The expected output is exactly the lines below, starting at the line with "b => is_ascii" and ending at the line with "intros Hr. pose", both included; no other line belongs in it.

SOURCE INFORMATION >>
= = = =
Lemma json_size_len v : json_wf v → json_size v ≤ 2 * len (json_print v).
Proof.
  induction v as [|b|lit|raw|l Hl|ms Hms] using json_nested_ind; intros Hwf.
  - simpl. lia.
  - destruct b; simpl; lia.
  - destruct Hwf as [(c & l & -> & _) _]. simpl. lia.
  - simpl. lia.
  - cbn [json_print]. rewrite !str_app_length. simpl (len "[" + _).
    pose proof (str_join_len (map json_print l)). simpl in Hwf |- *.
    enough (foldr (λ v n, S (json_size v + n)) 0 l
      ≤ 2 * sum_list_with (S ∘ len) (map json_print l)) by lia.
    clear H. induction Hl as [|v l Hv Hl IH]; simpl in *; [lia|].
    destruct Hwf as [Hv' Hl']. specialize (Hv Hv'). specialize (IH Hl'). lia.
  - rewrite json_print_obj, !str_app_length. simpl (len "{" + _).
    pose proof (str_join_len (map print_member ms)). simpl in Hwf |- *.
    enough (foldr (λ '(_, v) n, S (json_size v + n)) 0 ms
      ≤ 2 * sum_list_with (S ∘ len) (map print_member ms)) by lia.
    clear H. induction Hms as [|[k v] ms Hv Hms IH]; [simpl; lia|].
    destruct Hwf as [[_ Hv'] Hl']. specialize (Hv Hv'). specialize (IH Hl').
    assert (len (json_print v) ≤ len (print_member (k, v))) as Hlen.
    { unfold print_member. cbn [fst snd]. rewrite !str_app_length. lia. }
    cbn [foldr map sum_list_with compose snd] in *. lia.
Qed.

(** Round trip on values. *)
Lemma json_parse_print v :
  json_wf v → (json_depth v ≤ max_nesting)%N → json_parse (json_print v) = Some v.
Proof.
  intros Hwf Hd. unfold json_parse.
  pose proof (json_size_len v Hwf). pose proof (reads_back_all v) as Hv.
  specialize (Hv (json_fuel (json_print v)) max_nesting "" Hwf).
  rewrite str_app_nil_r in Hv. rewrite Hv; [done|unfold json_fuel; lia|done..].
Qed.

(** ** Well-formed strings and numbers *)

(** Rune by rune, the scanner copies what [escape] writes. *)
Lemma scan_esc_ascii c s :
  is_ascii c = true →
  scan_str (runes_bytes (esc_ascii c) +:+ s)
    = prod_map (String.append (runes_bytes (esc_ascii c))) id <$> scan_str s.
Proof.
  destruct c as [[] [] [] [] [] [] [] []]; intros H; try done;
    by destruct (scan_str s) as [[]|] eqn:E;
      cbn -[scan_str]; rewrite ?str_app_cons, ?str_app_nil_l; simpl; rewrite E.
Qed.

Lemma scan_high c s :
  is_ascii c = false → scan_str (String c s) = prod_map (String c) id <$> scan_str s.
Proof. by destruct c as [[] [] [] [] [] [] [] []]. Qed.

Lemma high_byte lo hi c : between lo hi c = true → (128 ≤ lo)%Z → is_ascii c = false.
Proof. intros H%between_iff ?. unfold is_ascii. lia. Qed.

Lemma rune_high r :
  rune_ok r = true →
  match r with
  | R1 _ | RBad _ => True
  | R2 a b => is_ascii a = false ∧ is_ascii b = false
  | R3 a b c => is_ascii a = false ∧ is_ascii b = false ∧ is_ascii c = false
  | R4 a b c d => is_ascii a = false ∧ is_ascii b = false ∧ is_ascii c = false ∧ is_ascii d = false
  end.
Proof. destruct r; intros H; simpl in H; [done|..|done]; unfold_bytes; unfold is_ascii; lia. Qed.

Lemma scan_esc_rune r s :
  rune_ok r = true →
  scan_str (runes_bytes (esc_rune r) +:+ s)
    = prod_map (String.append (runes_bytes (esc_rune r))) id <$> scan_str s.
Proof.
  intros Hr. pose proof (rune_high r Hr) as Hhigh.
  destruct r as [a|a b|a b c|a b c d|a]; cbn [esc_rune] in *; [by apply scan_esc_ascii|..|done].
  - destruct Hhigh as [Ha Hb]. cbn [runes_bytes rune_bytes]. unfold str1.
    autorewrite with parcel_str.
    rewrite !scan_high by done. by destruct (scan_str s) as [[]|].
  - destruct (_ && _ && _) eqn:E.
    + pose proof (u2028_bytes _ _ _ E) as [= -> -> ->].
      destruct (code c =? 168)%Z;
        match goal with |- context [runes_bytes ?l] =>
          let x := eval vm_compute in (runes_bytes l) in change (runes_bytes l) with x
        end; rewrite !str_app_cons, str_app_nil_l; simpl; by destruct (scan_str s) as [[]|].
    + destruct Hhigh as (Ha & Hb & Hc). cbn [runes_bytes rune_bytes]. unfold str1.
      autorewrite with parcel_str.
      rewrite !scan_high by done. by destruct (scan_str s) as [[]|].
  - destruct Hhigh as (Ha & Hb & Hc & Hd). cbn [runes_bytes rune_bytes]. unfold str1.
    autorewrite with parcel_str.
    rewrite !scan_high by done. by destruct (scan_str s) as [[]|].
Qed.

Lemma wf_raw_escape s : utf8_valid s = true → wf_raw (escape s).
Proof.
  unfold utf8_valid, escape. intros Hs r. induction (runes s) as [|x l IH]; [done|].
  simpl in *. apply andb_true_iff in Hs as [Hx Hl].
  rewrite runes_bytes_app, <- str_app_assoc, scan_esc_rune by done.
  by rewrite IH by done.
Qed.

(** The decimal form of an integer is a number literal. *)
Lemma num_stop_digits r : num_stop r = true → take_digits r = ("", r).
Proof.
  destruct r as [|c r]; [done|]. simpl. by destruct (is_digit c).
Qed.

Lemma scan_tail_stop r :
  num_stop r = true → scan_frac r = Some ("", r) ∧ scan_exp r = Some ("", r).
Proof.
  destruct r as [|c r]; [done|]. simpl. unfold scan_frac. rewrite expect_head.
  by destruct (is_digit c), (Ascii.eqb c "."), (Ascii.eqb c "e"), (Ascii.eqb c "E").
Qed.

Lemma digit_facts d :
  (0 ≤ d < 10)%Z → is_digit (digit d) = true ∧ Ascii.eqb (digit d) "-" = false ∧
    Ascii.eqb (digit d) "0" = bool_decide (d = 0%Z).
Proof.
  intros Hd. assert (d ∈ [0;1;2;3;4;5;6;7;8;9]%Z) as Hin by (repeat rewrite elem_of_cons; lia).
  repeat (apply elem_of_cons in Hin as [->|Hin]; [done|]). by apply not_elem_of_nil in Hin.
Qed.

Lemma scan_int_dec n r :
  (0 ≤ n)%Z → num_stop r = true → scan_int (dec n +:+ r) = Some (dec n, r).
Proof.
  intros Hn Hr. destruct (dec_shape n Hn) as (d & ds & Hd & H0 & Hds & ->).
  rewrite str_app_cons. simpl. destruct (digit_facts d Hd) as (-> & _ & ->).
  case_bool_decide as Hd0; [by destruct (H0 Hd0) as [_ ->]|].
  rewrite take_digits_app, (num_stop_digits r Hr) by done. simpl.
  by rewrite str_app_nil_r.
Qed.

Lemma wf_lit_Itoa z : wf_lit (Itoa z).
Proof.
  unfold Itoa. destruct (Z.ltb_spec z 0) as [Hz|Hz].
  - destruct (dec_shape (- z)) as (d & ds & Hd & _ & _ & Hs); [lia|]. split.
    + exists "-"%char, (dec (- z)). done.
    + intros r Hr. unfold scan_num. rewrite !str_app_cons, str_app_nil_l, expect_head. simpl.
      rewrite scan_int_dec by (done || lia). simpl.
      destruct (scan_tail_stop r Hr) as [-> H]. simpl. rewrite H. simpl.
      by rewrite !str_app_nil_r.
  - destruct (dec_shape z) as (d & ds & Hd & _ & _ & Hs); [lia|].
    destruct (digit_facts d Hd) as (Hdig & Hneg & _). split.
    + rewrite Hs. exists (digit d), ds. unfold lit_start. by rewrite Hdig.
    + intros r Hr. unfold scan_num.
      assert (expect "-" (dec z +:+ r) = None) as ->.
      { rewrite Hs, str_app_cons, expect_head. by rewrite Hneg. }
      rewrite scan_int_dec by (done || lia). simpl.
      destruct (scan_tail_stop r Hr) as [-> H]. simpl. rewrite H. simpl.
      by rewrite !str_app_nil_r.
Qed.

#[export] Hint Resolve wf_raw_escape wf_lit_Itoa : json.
= = = =
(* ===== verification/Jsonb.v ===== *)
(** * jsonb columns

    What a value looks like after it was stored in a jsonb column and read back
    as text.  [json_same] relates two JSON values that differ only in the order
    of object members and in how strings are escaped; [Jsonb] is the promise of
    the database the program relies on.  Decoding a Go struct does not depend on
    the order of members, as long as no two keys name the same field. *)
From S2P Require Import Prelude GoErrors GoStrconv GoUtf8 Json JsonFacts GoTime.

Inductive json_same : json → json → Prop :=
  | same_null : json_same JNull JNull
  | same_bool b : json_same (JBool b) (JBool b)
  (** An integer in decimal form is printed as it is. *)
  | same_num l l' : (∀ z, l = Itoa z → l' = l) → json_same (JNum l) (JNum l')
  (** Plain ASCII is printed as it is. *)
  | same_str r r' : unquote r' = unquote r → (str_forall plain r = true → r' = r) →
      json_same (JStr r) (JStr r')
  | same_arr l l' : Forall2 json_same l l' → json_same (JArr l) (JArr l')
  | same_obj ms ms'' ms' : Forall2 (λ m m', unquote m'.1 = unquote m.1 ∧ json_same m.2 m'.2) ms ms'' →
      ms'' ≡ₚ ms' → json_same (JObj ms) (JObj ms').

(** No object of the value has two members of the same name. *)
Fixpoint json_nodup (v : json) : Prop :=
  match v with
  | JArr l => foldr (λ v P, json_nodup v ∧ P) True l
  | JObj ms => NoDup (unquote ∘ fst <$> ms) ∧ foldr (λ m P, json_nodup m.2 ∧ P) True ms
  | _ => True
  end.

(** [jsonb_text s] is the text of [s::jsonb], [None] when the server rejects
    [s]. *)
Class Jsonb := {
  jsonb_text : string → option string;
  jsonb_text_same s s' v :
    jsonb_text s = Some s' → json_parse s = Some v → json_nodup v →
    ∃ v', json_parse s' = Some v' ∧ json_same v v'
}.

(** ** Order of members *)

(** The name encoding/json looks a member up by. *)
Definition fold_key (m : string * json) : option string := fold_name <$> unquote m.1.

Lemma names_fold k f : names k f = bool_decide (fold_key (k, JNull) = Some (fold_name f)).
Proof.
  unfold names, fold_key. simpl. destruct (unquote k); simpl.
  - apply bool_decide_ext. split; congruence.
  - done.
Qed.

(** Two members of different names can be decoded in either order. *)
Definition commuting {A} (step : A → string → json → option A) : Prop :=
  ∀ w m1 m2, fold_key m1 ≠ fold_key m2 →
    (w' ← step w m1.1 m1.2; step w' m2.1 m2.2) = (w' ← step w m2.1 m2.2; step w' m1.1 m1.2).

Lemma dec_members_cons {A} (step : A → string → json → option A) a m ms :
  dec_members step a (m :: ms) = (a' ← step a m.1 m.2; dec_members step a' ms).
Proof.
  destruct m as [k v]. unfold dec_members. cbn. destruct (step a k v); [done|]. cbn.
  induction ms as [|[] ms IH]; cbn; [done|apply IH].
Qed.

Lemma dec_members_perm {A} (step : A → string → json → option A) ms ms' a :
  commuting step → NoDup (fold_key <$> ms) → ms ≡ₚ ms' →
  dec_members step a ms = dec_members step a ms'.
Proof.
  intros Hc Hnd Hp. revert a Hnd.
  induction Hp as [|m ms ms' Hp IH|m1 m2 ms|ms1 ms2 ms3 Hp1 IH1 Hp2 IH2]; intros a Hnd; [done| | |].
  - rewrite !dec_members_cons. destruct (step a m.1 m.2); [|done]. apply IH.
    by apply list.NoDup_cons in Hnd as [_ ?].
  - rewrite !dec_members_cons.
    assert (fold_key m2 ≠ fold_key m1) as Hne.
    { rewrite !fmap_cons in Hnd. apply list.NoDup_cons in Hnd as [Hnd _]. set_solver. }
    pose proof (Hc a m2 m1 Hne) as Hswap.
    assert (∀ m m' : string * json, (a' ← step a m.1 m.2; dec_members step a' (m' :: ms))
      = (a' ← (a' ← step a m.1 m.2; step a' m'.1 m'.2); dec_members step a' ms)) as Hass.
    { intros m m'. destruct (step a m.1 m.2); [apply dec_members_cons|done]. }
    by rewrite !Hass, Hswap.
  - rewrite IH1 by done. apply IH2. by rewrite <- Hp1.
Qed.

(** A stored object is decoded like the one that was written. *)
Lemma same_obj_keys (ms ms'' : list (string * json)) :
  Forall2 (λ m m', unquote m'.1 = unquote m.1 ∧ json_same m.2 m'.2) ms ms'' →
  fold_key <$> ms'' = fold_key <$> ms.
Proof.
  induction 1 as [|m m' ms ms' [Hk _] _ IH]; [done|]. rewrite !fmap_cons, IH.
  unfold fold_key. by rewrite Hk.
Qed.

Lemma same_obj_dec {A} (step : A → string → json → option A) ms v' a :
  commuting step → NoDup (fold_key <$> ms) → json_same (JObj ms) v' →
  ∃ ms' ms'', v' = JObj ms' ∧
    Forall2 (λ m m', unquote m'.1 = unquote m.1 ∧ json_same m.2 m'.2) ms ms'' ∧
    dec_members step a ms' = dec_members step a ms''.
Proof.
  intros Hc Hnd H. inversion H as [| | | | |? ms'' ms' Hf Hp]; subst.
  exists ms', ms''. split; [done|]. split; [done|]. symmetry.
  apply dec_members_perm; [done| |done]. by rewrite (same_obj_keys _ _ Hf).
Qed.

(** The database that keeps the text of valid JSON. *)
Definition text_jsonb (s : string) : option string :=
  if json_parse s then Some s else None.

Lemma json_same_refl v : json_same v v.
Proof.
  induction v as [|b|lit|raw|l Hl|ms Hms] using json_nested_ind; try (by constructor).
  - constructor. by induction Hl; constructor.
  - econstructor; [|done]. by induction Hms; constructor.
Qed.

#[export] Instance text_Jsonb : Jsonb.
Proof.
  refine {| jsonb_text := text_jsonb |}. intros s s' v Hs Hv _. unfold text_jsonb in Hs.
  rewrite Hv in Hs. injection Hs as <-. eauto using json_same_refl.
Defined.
= = = =
EXERCISE RESULT >>
  | R2 a b => is_ascii a = false ∧ is_ascii b = false
  | R3 a b c => is_ascii a = false ∧ is_ascii b = false ∧ is_ascii c = false
  | R4 a b c d => is_ascii a = false ∧ is_ascii b = false ∧ is_ascii c = false ∧ is_ascii d = false
  end.
Proof. destruct r; intros H; simpl in H; [done|..|done]; unfold_bytes; unfold is_ascii; lia. Qed.

Lemma scan_esc_rune r s :
  rune_ok r = true →
  scan_str (runes_bytes (esc_rune r) +:+ s)
    = prod_map (String.append (runes_bytes (esc_rune r))) id <$> scan_str s.
Proof.
  intros Hr. pose proof (rune_high r Hr) as Hhigh.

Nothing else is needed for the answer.